During classical conditioning, a CS+ always preceded the US, independently of generation or failure of an AP in the response to the CS+ and, therefore, there is no difference in the number of times a US was given after AP generation in response to the CS+ and after AP failure in response to the CS+. During successive trials, the neurons accumulated data that a US appearance does not depend on their reaction to the CS+. During the first half of training, the neurons showed the same probability for generating or failing to generate an AP (Fig. 1.10A,squares). Therefore, AP generation in response to the CS+ was not the product of an instrumental reaction. At the end of classical conditioning, the neurons generated or failed to generate an AP with different probabilities (neurons mainly did generate APs). However, at this time, the nervous system was responding to the experimental procedure as if it were classical conditioning.

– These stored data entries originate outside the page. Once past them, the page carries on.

(* ===== verification/ServiceAccounts.v ===== *)
(** * internal/serviceaccounts: references, the GKE annotation, providers

    [Helpers] models helpers.go; [Provider] is the interface of provider.go,
    implemented by [GetProvider] (get/provider.go, the Kubernetes API) and
    [WatchProvider] (watch/provider.go, an informer cache in front of a
    fallback).  The Kubernetes client, the informer store, the metrics and the
    JWT parser are arguments. *)

From Stdlib Require Import Ascii.
From S2P Require Import Prelude GoStrings Regex Api.
Open Scope string_scope.

(** ** helpers.go *)

Record Reference : Type := { Name : string; Namespace : string }.
#[export] Instance Reference_eq_dec : EqDecision Reference.
Proof. solve_decision. Defined.
#[export] Instance Reference_countable : Countable Reference.
Proof.
  refine (inj_countable' (λ r, (Name r, Namespace r)) (λ p, {| Name := p.1; Namespace := p.2 |}) _).
  by intros [].
Defined.

Definition quote : string := one (chr 34).
Definition GKEAnnotationInvalid : error :=
  ESentinel ErrGKEAnnotationInvalid
    ("gke annotation " +:+ quote +:+ GKEAnnotationServiceAccount +:+ quote
       +:+ " has invalid google service account email").

(** [[a-zA-Z0-9-]] *)
Definition email_char (c : char) : bool :=
  is_lower c || is_upper c || is_digit c || bool_decide (c = "-"%char).
Definition googleEmailRegex : regex :=
  Seq (plus (Class email_char)) (Seq (lit "@")
    (Seq (plus (Class email_char)) (lit ".iam.gserviceaccount.com"))).

Definition ReferenceFromObject (sa : Kube.ServiceAccount) : Reference :=
  {| Name := Kube.sa_Name sa; Namespace := Kube.sa_Namespace sa |}.
Definition ReferenceFromPod (pod : Kube.Pod) : Reference :=
  {| Name := Kube.pod_ServiceAccountName pod; Namespace := Kube.pod_Namespace pod |}.

(** [jwt_Subject token] is the subject claim of the parsed token, the empty
    string when there is none; [None] when the parser returns a nil token. *)
Definition ReferenceFromToken (jwt_Subject : string → option string) (token : string)
    : outcome Reference :=
  match jwt_Subject token with
  | None => Panic "invalid memory address or nil pointer dereference"
  | Some sub =>
      let s := split colon sub in
      match s !! 2%nat, s !! 3%nat with
      | Some ns, Some name => Ret {| Namespace := ns; Name := name |}
      | _, _ => Panic "index out of range"
      end
  end.

Definition GoogleServiceAccountEmail (sa : Kube.ServiceAccount) : result (option string) :=
  match Kube.sa_Annotations sa !! GKEAnnotationServiceAccount with
  | None => Ok None
  | Some v => if re_match googleEmailRegex v then Ok (Some v) else Err GKEAnnotationInvalid
  end.

(** ** provider.go *)

Record Provider (W : Type) : Type := {
  Get : Reference → ST W (result Kube.ServiceAccount);
}.
Arguments Get {W} _ _.

(** ** get/provider.go *)

(** The Kubernetes API client's Get, by namespace and name. *)
Definition GetProvider {W} (kube_Get : string → string → ST W (result Kube.ServiceAccount))
    : Provider W :=
  {| Get ref := kube_Get (Namespace ref) (Name ref) |}.

(** ** watch/provider.go *)

Module WatchProvider.
Record Listener (W : Type) : Type := {
UpdateServiceAccount : Reference → ST W unit;
DeleteServiceAccount : Reference → ST W unit;
}.
Arguments UpdateServiceAccount {W} _ _.
Arguments DeleteServiceAccount {W} _ _.

(** The provider: its options, its metrics, the informer's store and its listeners. *)
Record State (W : Type) : Type := {
FallbackSource : option (Provider W);
store_GetByKey : string → ST W (result (option Kube.ServiceAccount));
numServiceAccounts_Add : Z → ST W unit;
cacheMisses_Inc : ST W unit;
listeners : list (Listener W);
}.
Arguments FallbackSource {W} _.
Arguments store_GetByKey {W} _ _.
Arguments numServiceAccounts_Add {W} _ _.
Arguments cacheMisses_Inc {W} _.
Arguments listeners {W} _.

(** NewProvider: its informer watches the service accounts of every namespace. *)
Record ProviderOptions (W : Type) : Type := {
opt_FallbackSource : option (Provider W);
opt_ResyncPeriod : Z;
}.
Arguments opt_FallbackSource {W} _.
Arguments opt_ResyncPeriod {W} _.
Record Informer : Type := { inf_Namespace : string; inf_ResyncPeriod : Z }.
Definition informer {W} (opts : ProviderOptions W) : Informer :=
{| inf_Namespace := Kube.NamespaceAll; inf_ResyncPeriod := opt_ResyncPeriod opts |}.
Definition NewProvider {W} (NewServiceAccountInformer : Informer → string → ST W (result (option Kube.ServiceAccount)))
(numServiceAccounts_Add : Z → ST W unit) (cacheMisses_Inc : ST W unit) (opts : ProviderOptions W) : State W :=
{| FallbackSource := opt_FallbackSource opts; store_GetByKey := NewServiceAccountInformer (informer opts);
   numServiceAccounts_Add := numServiceAccounts_Add; cacheMisses_Inc := cacheMisses_Inc; listeners := [] |}.

Section WatchProvider.
Context {W : Type} (p : State W).

(** Calling every listener in order. *)
Fixpoint notify (call : Listener W → ST W unit) (ls : list (Listener W)) : ST W unit :=
match ls with
| [] => mret tt
| l :: ls' => _ ← call l; notify call ls'
end.

(** The informer's event handlers. *)
Definition AddFunc (sa : Kube.ServiceAccount) : ST W unit :=
_ ← numServiceAccounts_Add p 1%Z;
notify (λ l, UpdateServiceAccount l (ReferenceFromObject sa)) (listeners p).
Definition UpdateFunc (old new : Kube.ServiceAccount) : ST W unit :=
notify (λ l, UpdateServiceAccount l (ReferenceFromObject new)) (listeners p).
Definition DeleteFunc (sa : Kube.ServiceAccount) : ST W unit :=
_ ← numServiceAccounts_Add p (-1)%Z;
notify (λ l, DeleteServiceAccount l (ReferenceFromObject sa)) (listeners p).

Definition get (namespace name : string) : ST W (result Kube.ServiceAccount) :=
v ←? store_GetByKey p (namespace +:+ "/" +:+ name);
match v with
| Some sa => ok sa
| None => err (EMsg "service account not present in cache")
end.

Definition watch_Get (ref : Reference) : ST W (result Kube.ServiceAccount) :=
r ← get (Namespace ref) (Name ref);
match r with
| Ok sa => ok sa
| Err e =>
  match FallbackSource p with
  | None => err (EWrap ("error getting service account " +:+ Namespace ref +:+ "/"
                        +:+ Name ref +:+ " from cache: ") e "")
  | Some fallback =>
      sa ←? Get fallback ref;
      _ ← cacheMisses_Inc p;
      ok sa
  end
end.

Definition AddListener (l : Listener W) : State W :=
{| FallbackSource := FallbackSource p; store_GetByKey := store_GetByKey p;
 numServiceAccounts_Add := numServiceAccounts_Add p;
 cacheMisses_Inc := cacheMisses_Inc p; listeners := (listeners p ++ [l])%list |}.
End WatchProvider.

(** The watch provider as a [Provider]. *)
Definition provider {W} (p : State W) : Provider W := {| Get := watch_Get p |}.
End WatchProvider.

(** ** Theorems *)

Lemma email_lang v :
  lang googleEmailRegex v ↔
  ∃ user project, v = user +:+ "@" +:+ project +:+ ".iam.gserviceaccount.com" ∧
    user ≠ "" ∧ project ≠ "" ∧
    Forall (λ c, email_char c = true) (bytes user ++ bytes project)%list.
Proof.
  split.
  - intros (u & ? & -> & [Hu Fu]%lang_plus_class & Hr)%lang_seq_inv.
    apply lang_seq_inv in Hr as (? & ? & -> & ->%lang_lit & Hr).
    apply lang_seq_inv in Hr as (p & ? & -> & [Hp Fp]%lang_plus_class & ->%lang_lit).
    exists u, p. rewrite Forall_app. auto.
  - intros (u & p & -> & Hu & Hp & [Fu Fp]%Forall_app).
    repeat constructor; try apply lang_lit; try apply lang_plus_class; auto.
Qed.

(** The annotation decides the Google service account email: none without
    the annotation; the annotation's value when it has the exact form
    user@project.iam.gserviceaccount.com over [a-zA-Z0-9-]; the invalid
    annotation error otherwise. *)
Theorem GoogleServiceAccountEmail_spec (sa : Kube.ServiceAccount) :
  match Kube.sa_Annotations sa !! GKEAnnotationServiceAccount with
  | None => GoogleServiceAccountEmail sa = Ok None
  | Some v =>
      (∃ user project, v = user +:+ "@" +:+ project +:+ ".iam.gserviceaccount.com" ∧
         user ≠ "" ∧ project ≠ "" ∧
         Forall (λ c, email_char c = true) (bytes user ++ bytes project)%list ∧
         GoogleServiceAccountEmail sa = Ok (Some v)) ∨
      ((∀ user project, v = user +:+ "@" +:+ project +:+ ".iam.gserviceaccount.com" →
         user ≠ "" → project ≠ "" →
         ¬ Forall (λ c, email_char c = true) (bytes user ++ bytes project)%list) ∧
       GoogleServiceAccountEmail sa = Err GKEAnnotationInvalid ∧
       errors_Is GKEAnnotationInvalid ErrGKEAnnotationInvalid = true)
  end.
Proof.
  unfold GoogleServiceAccountEmail.
  destruct (Kube.sa_Annotations sa !! _) as [v|]; [|done].
  destruct (re_match googleEmailRegex v) eqn:Hm.
  - left. apply re_match_lang, email_lang in Hm as (u & p & ?). exists u, p. naive_solver.
  - right. split; [|done]. intros u p Hv Hu Hp Hf.
    assert (re_match googleEmailRegex v = true); [|congruence].
    apply re_match_lang, email_lang. eauto 10.
Qed.

Lemma annotation_email sa email :
  GoogleServiceAccountEmail sa = Ok email → Kube.sa_Annotations sa !! GKEAnnotationServiceAccount = email.
Proof.
  unfold GoogleServiceAccountEmail. destruct (Kube.sa_Annotations sa !! _) as [v|]; [|by intros [= <-]].
  destruct (re_match _ v); [|done]. by intros [= <-].
Qed.

(** The reference read back from a service account token is the one its
    subject names; a token whose subject has fewer than four fields, or which
    does not parse, makes the call panic. *)
Theorem ReferenceFromToken_spec (jwt_Subject : string → option string) (token : string) :
  (∀ ns name, ¬ str_in colon ns → ¬ str_in colon name →
     jwt_Subject token = Some ("system:serviceaccount:" +:+ ns +:+ ":" +:+ name) →
     ReferenceFromToken jwt_Subject token = Ret {| Namespace := ns; Name := name |})
  ∧ (∀ sub, jwt_Subject token = Some sub → (length (split colon sub) < 4)%nat →
     ReferenceFromToken jwt_Subject token = Panic "index out of range")
  ∧ (jwt_Subject token = None → ∃ msg, ReferenceFromToken jwt_Subject token = Panic msg).
Proof.
  unfold ReferenceFromToken. split; [|split].
  - intros ns name Hns Hname ->.
    change ("system:serviceaccount:" +:+ ns +:+ ":" +:+ name)
      with (join (one colon) ["system"; "serviceaccount"; ns; name]).
    rewrite split_join; [done|done|]. rewrite !Forall_cons. split_and!; try done.
    all: by apply (bool_decide_unpack _); vm_compute.
  - intros sub -> Hlen. destruct (split colon sub) as [|? [|? [|? [|? ?]]]]; cbn in *; try done; lia.
  - intros ->. eauto.
Qed.

Definition example_sub (token : string) : option string :=
  if bool_decide (token = "") then None else Some "system:serviceaccount:default:test".
Lemma ReferenceFromToken_spec_witness :
  ReferenceFromToken example_sub "jwt" = Ret {| Namespace := "default"; Name := "test" |} ∧
  (∃ msg, ReferenceFromToken example_sub "" = Panic msg).
Proof.
  split.
  - apply (proj1 (ReferenceFromToken_spec example_sub "jwt")); [| |reflexivity].
    all: by apply (bool_decide_unpack _); vm_compute.
  - by apply (proj2 (proj2 (ReferenceFromToken_spec example_sub ""))).
Defined.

These observations revealed distinct differences between a classically versus an instrumentally conditioned increase in spike number. Inasmuch as these differences were observed in the same identified neurons, they strongly suggest that the mechanisms that produce the conditioned changes are also different. For example, a cellular response to a painful US increases during training only in the neurons responsible for the instrumental reaction [1260]. It might be expected that the dynamics of responses to the US reveal the greatest difference between the two forms of learning. During classical conditioning [527, 1325, 508, 401] and instrumental conditioning [553, 1245], a CS+ paired with a harmful US reduced behavioral and neuronal responses to the harmful US and thus had a defensive function. As for an instrumental reaction, it prevents the appearance of a US.
Learning makes easy a choice of profitable behavior, because the sense of learning consists in the prediction of an environmental reaction. Our data demonstrate that even behavior controlled by a single (trained) neuron develops as if evaluation of the future result of an instrumental action restricted by a given neuron is predicted by the processes running within this neuron.